I enjoying these comments, I think Sue you are right some of the language is alienating...but I think some of the frustration that I have and Sean has is that we don't debate strategy.
Graeme...fair point but I think for another day....yes the British left don't seem to have got it right...Nick Cohen isn't he the guy who want to invade Iran or am I mixing him up with some one else.
I am not sure if people have heard but Sean is sadly back in hospital in the Royal Free and is quite ill.
Derek,
I'm very sorry to hear that. Please give my best wishes to Sean should you see him. :(
Matt
Sue
you seem to have fallen hook, line and sinker for what a younger (and much more radical) certain Kenneth Livingstone once noted:
"If voting changed anything, they'd abolish it"

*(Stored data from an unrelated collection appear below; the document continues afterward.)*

Lemma jump_fold (m : nat) :
  let st := fold_left (jump_step d) (map Z.of_nat (seq 0 m)) (∅, ∅) in
  (forall s, get_or_m1 st.1 s = last_before d s m) /\
  (forall i, st.2 !! i =
     if decide (0 <= i < Z.of_nat m)
     then Some (last_before d (symbols_at d i) (Z.to_nat i)) else None).
Proof.
  induction m as [|m IH].
  - cbn. split; intros; unfold get_or_m1; rewrite ?lookup_empty; [reflexivity|].
    destruct (decide _); [lia | reflexivity].
  - rewrite seq_S, map_app, fold_left_app. cbn [map fold_left Nat.add].
    cbn zeta in IH.
    destruct (fold_left _ _ _) as [wd wc]. cbn [fst snd] in IH.
    destruct IH as [IHd IHc].
    unfold jump_step. cbn [fst snd].
    split.
    + intros s. unfold get_or_m1. cbn [last_before].
      destruct (Z.eqb_spec (symbols_at d (Z.of_nat m)) s) as [E|E].
      * rewrite E, lookup_insert_eq. reflexivity.
      * rewrite lookup_insert_ne by exact E. apply IHd.
    + intros i.
      assert (Hc : (match wd !! symbols_at d (Z.of_nat m) with
                    | Some p => <[Z.of_nat m := p]> wc
                    | None => <[Z.of_nat m := -1]> wc
                    end) = <[Z.of_nat m := get_or_m1 wd (symbols_at d (Z.of_nat m))]> wc).
      { unfold get_or_m1. destruct (wd !! _); reflexivity. }
      rewrite Hc. clear Hc.
      destruct (Z.eq_dec i (Z.of_nat m)) as [E|E].
      * subst i. rewrite lookup_insert_eq, IHd, Nat2Z.id.
        destruct (decide _); [reflexivity | lia].
      * rewrite lookup_insert_ne by congruence. rewrite IHc.
        destruct (decide _), (decide _); try reflexivity; lia.
Qed.

Lemma build_jump_table_spec wd wc :
  build_jump_table d = (wd, wc) ->
  (forall s, get_or_m1 wd s = last_before d s (Z.to_nat (len d - 1))) /\
  (forall i, get_or_m1 wc i =
     if decide (0 <= i < len d - 1)
     then last_before d (symbols_at d i) (Z.to_nat i) else -1).
Proof.
  unfold build_jump_table, range. intros H.
  pose proof (jump_fold (Z.to_nat (len d - 1))) as Hf. cbn zeta in Hf.
  destruct (fold_left _ _ _) as [wd0 wc0]. cbn [fst snd] in Hf.
  injection H as <- <-. destruct Hf as [Hd Hc].
  split; [exact Hd|].
  intros i. unfold get_or_m1.
  destruct (Z.eq_dec i (len d - 1)) as [E|E].
  - subst i. rewrite lookup_insert_eq. destruct (decide _); [lia | reflexivity].
  - rewrite lookup_insert_ne by congruence. rewrite Hc.
    destruct (decide _), (decide _); try reflexivity; lia.
Qed.

Lemma chain_prev wd wc i :
  build_jump_table d = (wd, wc) ->
  get_or_m1 wc i = -1 \/
  (0 <= get_or_m1 wc i < i /\ symbols_at d (get_or_m1 wc i) = symbols_at d i).
Proof.
  intros H. destruct (build_jump_table_spec _ _ H) as [_ Hc].
  rewrite Hc. destruct (decide _) as [Hi|Hi]; [|left; reflexivity].
  destruct (last_before_spec (symbols_at d i) (Z.to_nat i)) as [E|E];
    [left; exact E | right; split; [lia | apply E]].
Qed.

End JumpTable.

Section EncoderTrace.
Import BCL1.
Variable d : list Z.
Hypothesis d_ok : bytes_ok d.

Lemma byte_at_ok i : 0 <= byte_at d i < 256.
Proof.
  unfold byte_at. rewrite list_lookup_total_alt.
  destruct (d !! Z.to_nat i) as [b|] eqn:E; cbn [default].
  - exact (Forall_lookup_1 _ _ _ _ d_ok E).
  - vm_compute. split; [discriminate | reflexivity].
Qed.

Lemma symbols_at_inj a b :
  symbols_at d a = symbols_at d b ->
  byte_at d a = byte_at d b /\ byte_at d (a + 1) = byte_at d (b + 1).
Proof.
  unfold symbols_at.
  pose proof (byte_at_ok a). pose proof (byte_at_ok b).
  pose proof (byte_at_ok (a + 1)). pose proof (byte_at_ok (b + 1)).
  rewrite !lor_shiftl_add by (change (2 ^ 8) with 256; lia).
  change (2 ^ 8) with 256. lia.
Qed.

Lemma match_length_matches inpos j maxlength : forall fuel length,
  (forall k, 0 <= k < length -> byte_at d (inpos + k) = byte_at d (j + k)) ->
  forall k, 0 <= k < match_length fuel d inpos j maxlength length ->
  byte_at d (inpos + k) = byte_at d (j + k).
Proof.
  induction fuel as [|fuel IH]; intros length H; cbn [match_length]; [exact H|].
  destruct (length <? maxlength); cbn [andb]; [|exact H].
  destruct (Z.eqb_spec (byte_at d (inpos + length)) (byte_at d (j + length))) as [E|E];
    [|exact H].
  apply IH. intros k Hk.
  destruct (Z.eq_dec k length) as [->|Hne]; [exact E | apply H; lia].
Qed.

Variables wd wc : gmap Z Z.
Hypothesis tables : build_jump_table d = (wd, wc).

Lemma chain_walk_best_match insize inpos bytesleft :
  forall fuel j bestlength bestoffset,
  j = -1 \/ (0 <= j < inpos /\ symbols_at d j = symbols_at d inpos) ->
  best_match d inpos bytesleft (bestlength, bestoffset) ->
  best_match d inpos bytesleft
    (chain_walk fuel d wc insize inpos bytesleft j bestlength bestoffset).
Proof.
  induction fuel as [|fuel IH]; intros j bl bo Hj Hok; cbn [chain_walk]; [exact Hok|].
  destruct (Z.eqb_spec j (-1)) as [Ej|Ej]; cbn [negb andb]; [exact Hok|].
  destruct (Z.ltb_spec (inpos - j) LZ_MAX_OFFSET) as [Hoff|Hoff]; [|exact Hok].
  destruct Hj as [Hj|[Hj Hs]]; [contradiction|].
  destruct ((j + bl >=? insize) || (inpos + bl >=? insize)); [exact Hok|].
  assert (Hnext : get_or_m1 wc j = -1 \/
                  (0 <= get_or_m1 wc j < inpos /\
                   symbols_at d (get_or_m1 wc j) = symbols_at d inpos)).
  { destruct (chain_prev d wd wc j tables) as [E|[E1 E2]];
      [left; exact E | right; split; [lia | congruence]]. }
  destruct (byte_at d (j + bl) =? byte_at d (inpos + bl)).
  2:{ apply IH; assumption. }
  set (offset := inpos - j).
  set (maxlength := if bytesleft <? offset then bytesleft else offset).
  pose proof (match_length_bounds d inpos j maxlength (Z.to_nat maxlength) 2) as Hm.
  pose proof (match_length_matches inpos j maxlength (Z.to_nat maxlength) 2) as Hmm.
  set (length := match_length _ _ _ _ _ _) in *.
  destruct (Z.gtb_spec length bl) as [Hgt|Hle]; apply IH; try assumption.
  right. cbn [fst snd].
  assert (3 <= bl) by (destruct Hok as [E | Hok]; [injection E; lia | cbn in Hok; lia]).
  assert (maxlength <= offset /\ maxlength <= bytesleft)
    by (subst maxlength; destruct (Z.ltb_spec bytesleft offset); lia).
  repeat split; try lia.
  intros k Hk. replace (inpos - offset + k) with (j + k) by (unfold offset; lia).
  apply Hmm; [|lia].
  intros k' Hk'. destruct (symbols_at_inj j inpos Hs) as [E0 E1].
  destruct (Z.eq_dec k' 0) as [->|Hne].
  - rewrite !Z.add_0_r. symmetry. exact E0.
  - replace k' with 1 by lia. symmetry. exact E1.
Qed.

Saving the planet in a period of potentially apocalyptic climate change won't be relieved in any consistently strong way by voting, unfortunately. You have confused voting as a TACTIC to get Green opinion into the world with the harsh real politik of overwhelming evidence that life after oil on a planet for humans with no visa to another planet has to be planned for now. A Marxist analyis has never been needed more. As Marx states in Capital: "Even an entire society, a nation, or all simultaneously existing societies taken together, are not owners of the earth, they are simply its possessors, its beneficiaries, and have to bequeath it in an improved state to succeeding generations, as good heads of the household."
Anon 10:50
The quotation you give from Marx “Capital” is in fact a notion that predates Marx and can be found throughout Human history all around the world. Eg Ancient Kenyan proverb “The earth was not given to you by your parents, it has been loaned to you by your children.” It is a notion that even crops up in traditional Conservatism [out of which the Green Party was born BTW].
It is the notion itself that is important, not where it came from or which prophet repeated it. There will always be differences between people. The trick is to focus on what we have in common – it is the only way to achieve progress.
If that is “falling hook line and sinker” then I am with Sue, in particular on the subject of language. Rather it is the “left” that has been sunk by its own failure to recognise its own inability to engage or communicate outside its own closed and limited circle of comrades.
Derek: Ill have a think about writing it up, though Ill be busy over the next couple of days promoting your talk on Wednesday. Although it's quite hard for me to do a thorough analysis at the moment as I haven't been in the party very long, so my comment was more of a preliminary reaction to the piece and I look forward to talking to people about these issues at the conference.
I guess my point basically is that if Green Left is planning to argue to include a marxist/anti-capitalist analysis in policy making, argue for policies related to the Commons etc, and engage with other left wing groups then that's great. On the other hand if the idea is to make the party "officially" marxist/socialist then I can only see that as a disadvantage and alienating to potential voters who wouldn't describe themselves as such but would otherwise agree with the policies, especially as people associate socialism with something quite different than what I think is being proposed.
Got here just following links - oh and met Derek @ Malvern '86 (was it '86?).
I lapsed some 20 years ago. 10 years ago I was put off getting re-acquainted with the Green Party because of refugees from the Labour Party joining the Green Party.
Not really interested in active political engagement these days but I'll never re-join whilst socialists exist in the Green Party.
Actually that's not quite true! If the pull of wanting to be a member of Norwich planning committee again gets to strong then maybe I'll re-join (this would only work as long as Norwich Greens remain successful as they are!)